* **Task to carry out**
What you return should be the line containing "Definition busy_set (status" and each line after it to the end of the records, copied exactly.

* **Entries supplied**
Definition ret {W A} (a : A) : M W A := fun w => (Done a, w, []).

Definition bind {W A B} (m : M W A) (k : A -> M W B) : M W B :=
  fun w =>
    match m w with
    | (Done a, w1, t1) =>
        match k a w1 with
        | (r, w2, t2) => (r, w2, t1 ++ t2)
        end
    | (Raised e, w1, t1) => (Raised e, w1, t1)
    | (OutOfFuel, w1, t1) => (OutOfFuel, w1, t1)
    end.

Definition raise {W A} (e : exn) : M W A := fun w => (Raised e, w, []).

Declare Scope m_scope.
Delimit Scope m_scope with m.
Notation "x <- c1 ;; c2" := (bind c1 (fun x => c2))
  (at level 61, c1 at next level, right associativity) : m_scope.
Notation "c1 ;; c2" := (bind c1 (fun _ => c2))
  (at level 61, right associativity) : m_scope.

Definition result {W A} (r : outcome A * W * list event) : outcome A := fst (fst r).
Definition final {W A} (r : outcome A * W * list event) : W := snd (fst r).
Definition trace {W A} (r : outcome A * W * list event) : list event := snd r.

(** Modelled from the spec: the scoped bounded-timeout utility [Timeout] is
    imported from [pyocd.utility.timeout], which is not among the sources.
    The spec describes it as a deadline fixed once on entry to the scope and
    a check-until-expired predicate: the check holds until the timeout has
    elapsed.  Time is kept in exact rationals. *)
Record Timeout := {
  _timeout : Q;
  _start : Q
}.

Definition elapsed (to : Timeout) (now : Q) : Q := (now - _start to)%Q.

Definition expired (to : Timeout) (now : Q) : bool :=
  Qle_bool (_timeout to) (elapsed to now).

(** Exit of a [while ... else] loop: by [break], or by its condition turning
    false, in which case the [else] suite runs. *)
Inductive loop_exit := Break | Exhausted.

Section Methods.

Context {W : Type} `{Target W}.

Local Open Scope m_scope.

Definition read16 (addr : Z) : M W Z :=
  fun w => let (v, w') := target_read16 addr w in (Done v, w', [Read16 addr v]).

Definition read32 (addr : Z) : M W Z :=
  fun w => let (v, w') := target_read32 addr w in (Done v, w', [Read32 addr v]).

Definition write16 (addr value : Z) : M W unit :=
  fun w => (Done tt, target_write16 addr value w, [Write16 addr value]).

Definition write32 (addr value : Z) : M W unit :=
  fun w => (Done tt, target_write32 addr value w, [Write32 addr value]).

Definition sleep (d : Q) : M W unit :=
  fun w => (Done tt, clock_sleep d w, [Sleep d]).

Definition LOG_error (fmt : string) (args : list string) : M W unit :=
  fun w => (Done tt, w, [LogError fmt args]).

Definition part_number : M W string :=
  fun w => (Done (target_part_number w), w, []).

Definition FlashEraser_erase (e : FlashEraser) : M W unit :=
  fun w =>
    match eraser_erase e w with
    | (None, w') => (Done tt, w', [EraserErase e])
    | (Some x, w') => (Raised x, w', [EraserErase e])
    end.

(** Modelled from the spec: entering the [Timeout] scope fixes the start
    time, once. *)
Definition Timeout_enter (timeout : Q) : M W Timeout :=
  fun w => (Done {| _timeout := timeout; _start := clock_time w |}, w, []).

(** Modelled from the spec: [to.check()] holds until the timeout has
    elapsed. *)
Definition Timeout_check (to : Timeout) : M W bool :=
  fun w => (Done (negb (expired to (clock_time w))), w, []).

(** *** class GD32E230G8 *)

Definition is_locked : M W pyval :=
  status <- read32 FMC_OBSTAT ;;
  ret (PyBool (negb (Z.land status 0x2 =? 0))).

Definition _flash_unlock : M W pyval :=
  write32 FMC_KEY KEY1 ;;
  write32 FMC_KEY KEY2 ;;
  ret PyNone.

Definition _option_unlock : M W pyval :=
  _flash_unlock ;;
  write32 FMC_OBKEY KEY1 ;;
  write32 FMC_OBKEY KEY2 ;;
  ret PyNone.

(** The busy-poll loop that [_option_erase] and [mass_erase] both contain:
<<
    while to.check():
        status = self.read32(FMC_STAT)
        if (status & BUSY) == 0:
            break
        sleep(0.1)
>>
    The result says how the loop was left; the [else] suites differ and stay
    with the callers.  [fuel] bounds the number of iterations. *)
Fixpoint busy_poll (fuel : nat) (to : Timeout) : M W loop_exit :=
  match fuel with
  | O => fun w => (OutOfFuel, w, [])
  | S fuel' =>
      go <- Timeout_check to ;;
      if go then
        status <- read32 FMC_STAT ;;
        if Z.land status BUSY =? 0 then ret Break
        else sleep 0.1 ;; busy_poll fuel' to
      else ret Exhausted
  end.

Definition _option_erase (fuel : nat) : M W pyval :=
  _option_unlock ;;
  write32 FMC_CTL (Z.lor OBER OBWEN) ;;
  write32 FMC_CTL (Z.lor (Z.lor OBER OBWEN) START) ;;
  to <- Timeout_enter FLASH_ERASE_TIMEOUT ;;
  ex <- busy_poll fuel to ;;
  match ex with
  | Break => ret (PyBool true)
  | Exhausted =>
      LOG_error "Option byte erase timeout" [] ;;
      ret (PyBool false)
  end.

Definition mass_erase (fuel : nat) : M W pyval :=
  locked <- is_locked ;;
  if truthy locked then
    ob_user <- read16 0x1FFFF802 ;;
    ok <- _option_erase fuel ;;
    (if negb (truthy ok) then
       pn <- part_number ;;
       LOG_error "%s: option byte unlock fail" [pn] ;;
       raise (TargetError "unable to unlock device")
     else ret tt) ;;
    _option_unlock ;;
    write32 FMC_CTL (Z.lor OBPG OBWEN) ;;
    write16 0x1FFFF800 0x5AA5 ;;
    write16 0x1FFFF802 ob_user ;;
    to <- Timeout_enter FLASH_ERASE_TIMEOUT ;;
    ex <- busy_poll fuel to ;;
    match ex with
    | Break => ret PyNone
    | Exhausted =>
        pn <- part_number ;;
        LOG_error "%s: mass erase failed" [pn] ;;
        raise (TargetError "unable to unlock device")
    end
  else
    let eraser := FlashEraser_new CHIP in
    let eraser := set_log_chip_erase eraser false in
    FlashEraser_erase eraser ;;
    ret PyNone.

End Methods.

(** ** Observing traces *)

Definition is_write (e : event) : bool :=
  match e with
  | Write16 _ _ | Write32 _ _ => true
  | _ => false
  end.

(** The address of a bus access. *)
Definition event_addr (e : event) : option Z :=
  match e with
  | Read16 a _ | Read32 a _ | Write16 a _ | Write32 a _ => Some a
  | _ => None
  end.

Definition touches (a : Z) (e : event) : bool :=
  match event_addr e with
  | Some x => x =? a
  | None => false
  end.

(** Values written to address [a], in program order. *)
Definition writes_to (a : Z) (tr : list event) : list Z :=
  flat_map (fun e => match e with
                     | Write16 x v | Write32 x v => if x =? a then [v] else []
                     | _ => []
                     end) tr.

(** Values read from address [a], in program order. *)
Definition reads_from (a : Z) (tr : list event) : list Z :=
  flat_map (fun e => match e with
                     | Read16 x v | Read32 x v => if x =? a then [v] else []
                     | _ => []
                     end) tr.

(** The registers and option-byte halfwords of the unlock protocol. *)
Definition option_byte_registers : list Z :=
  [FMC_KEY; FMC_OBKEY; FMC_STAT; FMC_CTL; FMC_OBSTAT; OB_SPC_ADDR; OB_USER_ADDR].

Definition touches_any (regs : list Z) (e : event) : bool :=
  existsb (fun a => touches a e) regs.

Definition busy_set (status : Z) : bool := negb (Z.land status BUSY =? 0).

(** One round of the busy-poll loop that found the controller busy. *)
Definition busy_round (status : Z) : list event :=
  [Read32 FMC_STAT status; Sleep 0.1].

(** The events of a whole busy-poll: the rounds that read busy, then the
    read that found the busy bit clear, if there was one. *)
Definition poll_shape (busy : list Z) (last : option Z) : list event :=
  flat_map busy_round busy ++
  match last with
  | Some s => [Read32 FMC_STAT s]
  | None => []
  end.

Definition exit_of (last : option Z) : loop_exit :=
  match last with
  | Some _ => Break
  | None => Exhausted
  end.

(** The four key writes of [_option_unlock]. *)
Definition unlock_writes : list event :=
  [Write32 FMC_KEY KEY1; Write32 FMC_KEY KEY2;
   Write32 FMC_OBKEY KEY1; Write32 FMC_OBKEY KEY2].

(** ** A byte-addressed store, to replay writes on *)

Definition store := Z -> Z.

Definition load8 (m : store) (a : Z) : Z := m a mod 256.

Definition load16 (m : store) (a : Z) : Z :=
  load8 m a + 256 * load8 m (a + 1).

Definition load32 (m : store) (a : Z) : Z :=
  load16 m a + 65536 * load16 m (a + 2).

* **Result for this task**
Definition busy_set (status : Z) : bool := negb (Z.land status BUSY =? 0).

(** One round of the busy-poll loop that found the controller busy. *)
Definition busy_round (status : Z) : list event :=
  [Read32 FMC_STAT status; Sleep 0.1].

(** The events of a whole busy-poll: the rounds that read busy, then the
    read that found the busy bit clear, if there was one. *)
Definition poll_shape (busy : list Z) (last : option Z) : list event :=
  flat_map busy_round busy ++
  match last with
  | Some s => [Read32 FMC_STAT s]
  | None => []
  end.

Definition exit_of (last : option Z) : loop_exit :=
  match last with
  | Some _ => Break
  | None => Exhausted
  end.

(** The four key writes of [_option_unlock]. *)
Definition unlock_writes : list event :=
  [Write32 FMC_KEY KEY1; Write32 FMC_KEY KEY2;
   Write32 FMC_OBKEY KEY1; Write32 FMC_OBKEY KEY2].

(** ** A byte-addressed store, to replay writes on *)

Definition store := Z -> Z.

Definition load8 (m : store) (a : Z) : Z := m a mod 256.

Definition load16 (m : store) (a : Z) : Z :=
  load8 m a + 256 * load8 m (a + 1).

Definition load32 (m : store) (a : Z) : Z :=
  load16 m a + 65536 * load16 m (a + 2).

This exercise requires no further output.